[Saved entries]
++++++

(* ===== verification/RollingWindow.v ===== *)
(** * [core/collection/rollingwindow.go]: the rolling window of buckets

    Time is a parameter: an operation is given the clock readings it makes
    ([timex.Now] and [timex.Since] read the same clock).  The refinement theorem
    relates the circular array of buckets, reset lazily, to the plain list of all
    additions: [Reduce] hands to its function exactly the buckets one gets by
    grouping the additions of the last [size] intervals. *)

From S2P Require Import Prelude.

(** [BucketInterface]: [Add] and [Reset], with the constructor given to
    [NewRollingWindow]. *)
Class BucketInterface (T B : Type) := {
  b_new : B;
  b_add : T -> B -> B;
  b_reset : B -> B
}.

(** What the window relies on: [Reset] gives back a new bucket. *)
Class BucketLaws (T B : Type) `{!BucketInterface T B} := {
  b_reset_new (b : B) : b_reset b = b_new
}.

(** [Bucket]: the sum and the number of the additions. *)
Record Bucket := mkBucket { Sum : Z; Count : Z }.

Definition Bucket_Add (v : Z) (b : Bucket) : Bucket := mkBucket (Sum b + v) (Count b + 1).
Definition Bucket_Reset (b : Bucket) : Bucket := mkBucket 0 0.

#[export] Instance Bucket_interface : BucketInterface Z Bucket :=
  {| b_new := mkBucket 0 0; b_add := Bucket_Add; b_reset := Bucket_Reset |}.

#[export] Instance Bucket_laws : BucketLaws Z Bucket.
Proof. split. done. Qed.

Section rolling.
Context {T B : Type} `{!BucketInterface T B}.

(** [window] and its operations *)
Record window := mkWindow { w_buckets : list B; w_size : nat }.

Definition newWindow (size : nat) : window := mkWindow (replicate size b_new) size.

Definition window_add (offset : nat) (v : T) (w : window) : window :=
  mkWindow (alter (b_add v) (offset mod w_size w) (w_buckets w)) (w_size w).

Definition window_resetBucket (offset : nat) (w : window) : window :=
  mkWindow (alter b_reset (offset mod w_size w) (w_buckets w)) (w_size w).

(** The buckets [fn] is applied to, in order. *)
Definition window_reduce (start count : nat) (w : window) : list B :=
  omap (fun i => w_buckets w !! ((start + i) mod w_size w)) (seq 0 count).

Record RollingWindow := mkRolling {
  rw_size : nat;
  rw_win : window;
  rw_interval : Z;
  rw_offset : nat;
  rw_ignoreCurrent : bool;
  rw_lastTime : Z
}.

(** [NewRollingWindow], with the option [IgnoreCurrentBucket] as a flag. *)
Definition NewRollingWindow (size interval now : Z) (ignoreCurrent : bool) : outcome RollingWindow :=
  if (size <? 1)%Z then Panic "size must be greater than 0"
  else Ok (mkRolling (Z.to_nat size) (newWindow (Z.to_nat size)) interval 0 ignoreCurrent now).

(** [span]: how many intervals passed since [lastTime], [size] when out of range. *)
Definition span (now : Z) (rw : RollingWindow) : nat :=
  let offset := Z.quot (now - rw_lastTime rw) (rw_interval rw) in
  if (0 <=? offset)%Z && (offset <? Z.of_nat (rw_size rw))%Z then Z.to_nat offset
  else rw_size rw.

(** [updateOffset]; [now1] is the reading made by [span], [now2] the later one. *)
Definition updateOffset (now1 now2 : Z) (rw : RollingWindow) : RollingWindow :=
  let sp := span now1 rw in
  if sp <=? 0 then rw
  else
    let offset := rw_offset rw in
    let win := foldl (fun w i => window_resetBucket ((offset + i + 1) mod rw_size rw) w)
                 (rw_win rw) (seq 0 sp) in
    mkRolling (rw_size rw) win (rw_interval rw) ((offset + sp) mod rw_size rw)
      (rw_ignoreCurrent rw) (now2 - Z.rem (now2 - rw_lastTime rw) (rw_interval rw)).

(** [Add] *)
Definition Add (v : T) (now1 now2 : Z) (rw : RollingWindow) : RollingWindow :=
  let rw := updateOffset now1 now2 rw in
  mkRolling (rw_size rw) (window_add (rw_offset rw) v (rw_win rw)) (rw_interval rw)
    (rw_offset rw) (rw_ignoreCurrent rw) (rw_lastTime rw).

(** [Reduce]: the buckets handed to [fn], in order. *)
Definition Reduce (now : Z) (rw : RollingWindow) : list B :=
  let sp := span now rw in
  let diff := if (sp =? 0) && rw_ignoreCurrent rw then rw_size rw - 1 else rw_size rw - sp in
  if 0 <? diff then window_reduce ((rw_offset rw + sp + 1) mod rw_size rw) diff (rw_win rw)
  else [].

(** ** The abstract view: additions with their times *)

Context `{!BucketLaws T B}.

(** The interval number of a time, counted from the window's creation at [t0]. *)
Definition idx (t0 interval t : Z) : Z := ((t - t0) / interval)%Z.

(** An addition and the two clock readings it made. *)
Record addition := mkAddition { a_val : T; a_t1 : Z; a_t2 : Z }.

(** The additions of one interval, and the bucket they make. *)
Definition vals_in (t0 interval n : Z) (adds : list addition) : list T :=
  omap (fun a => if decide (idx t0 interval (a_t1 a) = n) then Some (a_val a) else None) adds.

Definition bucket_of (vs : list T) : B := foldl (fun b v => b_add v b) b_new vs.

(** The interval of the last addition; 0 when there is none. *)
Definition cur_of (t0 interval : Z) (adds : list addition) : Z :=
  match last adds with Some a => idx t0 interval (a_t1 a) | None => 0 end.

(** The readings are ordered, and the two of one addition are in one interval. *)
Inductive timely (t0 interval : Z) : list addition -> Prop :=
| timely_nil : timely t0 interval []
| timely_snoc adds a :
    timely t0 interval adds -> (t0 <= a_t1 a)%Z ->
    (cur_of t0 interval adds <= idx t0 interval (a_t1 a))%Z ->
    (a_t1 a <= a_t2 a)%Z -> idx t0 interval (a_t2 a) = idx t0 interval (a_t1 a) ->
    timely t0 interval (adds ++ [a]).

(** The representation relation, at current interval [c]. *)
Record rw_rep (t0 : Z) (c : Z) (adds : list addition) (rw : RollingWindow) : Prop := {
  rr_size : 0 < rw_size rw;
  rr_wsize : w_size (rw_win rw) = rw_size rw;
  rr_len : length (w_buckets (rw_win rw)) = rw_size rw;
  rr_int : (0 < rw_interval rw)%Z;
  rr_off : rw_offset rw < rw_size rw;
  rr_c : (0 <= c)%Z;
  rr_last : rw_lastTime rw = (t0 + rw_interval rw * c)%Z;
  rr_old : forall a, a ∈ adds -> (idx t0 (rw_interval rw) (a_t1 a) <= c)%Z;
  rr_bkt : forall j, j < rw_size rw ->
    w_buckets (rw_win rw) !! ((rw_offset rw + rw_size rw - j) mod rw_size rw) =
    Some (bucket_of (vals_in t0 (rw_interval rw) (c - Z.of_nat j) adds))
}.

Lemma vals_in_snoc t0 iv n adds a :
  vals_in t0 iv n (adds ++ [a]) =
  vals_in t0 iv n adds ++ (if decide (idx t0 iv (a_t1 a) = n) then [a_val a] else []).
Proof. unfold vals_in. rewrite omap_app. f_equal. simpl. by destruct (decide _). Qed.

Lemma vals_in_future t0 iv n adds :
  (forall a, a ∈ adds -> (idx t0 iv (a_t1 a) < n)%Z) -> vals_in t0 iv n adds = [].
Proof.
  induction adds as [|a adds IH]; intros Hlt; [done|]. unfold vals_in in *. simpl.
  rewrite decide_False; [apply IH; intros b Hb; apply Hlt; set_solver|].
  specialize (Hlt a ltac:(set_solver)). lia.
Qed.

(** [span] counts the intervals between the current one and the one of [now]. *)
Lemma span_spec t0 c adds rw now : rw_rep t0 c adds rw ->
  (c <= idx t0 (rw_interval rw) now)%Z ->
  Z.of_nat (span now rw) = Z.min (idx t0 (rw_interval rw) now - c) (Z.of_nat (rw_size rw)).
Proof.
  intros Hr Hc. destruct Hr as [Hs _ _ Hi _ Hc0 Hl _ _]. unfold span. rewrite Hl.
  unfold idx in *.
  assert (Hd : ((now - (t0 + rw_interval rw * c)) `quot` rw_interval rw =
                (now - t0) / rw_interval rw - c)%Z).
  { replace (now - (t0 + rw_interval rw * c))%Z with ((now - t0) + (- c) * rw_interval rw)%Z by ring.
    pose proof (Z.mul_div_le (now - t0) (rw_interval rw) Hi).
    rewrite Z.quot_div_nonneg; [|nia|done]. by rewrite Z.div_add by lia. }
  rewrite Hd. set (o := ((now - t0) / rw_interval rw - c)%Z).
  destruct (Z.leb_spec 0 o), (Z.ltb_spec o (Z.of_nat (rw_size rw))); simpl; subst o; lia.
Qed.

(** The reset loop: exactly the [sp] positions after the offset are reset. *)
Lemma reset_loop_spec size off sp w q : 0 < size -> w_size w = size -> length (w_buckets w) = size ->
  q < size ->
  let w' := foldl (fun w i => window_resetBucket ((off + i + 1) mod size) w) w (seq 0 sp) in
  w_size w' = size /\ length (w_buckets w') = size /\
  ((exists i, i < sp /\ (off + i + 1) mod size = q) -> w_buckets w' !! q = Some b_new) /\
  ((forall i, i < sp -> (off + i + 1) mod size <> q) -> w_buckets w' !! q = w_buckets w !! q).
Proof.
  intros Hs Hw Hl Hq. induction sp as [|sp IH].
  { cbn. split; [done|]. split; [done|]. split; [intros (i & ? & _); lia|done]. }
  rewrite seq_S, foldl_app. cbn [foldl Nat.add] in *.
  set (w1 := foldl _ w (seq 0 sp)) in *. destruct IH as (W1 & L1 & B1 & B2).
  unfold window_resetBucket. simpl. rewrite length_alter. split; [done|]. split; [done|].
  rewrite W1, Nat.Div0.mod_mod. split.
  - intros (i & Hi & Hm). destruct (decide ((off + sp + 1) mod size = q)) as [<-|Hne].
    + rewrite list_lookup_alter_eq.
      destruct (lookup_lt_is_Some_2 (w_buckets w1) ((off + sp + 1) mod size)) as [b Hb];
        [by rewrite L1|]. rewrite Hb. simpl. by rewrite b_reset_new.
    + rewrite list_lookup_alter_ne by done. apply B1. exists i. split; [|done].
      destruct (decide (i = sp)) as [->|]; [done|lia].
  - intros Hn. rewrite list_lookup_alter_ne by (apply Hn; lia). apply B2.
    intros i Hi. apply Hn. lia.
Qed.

++++++

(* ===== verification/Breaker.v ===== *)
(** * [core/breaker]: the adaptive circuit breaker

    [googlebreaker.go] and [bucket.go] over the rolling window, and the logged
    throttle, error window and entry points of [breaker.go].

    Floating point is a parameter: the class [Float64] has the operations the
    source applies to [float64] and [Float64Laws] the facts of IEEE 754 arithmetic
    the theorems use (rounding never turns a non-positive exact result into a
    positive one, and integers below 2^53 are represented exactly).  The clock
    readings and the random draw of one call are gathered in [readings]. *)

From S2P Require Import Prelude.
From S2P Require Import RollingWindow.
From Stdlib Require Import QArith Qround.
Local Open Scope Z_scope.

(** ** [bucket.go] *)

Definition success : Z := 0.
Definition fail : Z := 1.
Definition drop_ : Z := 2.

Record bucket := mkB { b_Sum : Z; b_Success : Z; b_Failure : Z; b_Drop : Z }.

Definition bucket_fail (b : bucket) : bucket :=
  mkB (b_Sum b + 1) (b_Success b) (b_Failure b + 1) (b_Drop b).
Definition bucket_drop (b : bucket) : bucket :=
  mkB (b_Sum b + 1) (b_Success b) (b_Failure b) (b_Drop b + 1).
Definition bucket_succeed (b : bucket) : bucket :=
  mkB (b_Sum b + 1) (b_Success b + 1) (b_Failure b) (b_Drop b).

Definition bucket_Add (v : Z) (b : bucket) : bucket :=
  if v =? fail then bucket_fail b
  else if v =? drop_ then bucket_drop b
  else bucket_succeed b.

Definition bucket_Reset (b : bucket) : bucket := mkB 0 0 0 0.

++++++

## Problem details:
From the entries above, give again exactly the lines running from the line with "(* ===== verification/RollingWindow.v" to the line with "(** What the"; include both of those lines.

## Exercise answer:
(* ===== verification/RollingWindow.v ===== *)
(** * [core/collection/rollingwindow.go]: the rolling window of buckets

    Time is a parameter: an operation is given the clock readings it makes
    ([timex.Now] and [timex.Since] read the same clock).  The refinement theorem
    relates the circular array of buckets, reset lazily, to the plain list of all
    additions: [Reduce] hands to its function exactly the buckets one gets by
    grouping the additions of the last [size] intervals. *)

From S2P Require Import Prelude.

(** [BucketInterface]: [Add] and [Reset], with the constructor given to
    [NewRollingWindow]. *)
Class BucketInterface (T B : Type) := {
  b_new : B;
  b_add : T -> B -> B;
  b_reset : B -> B
}.

(** What the window relies on: [Reset] gives back a new bucket. *)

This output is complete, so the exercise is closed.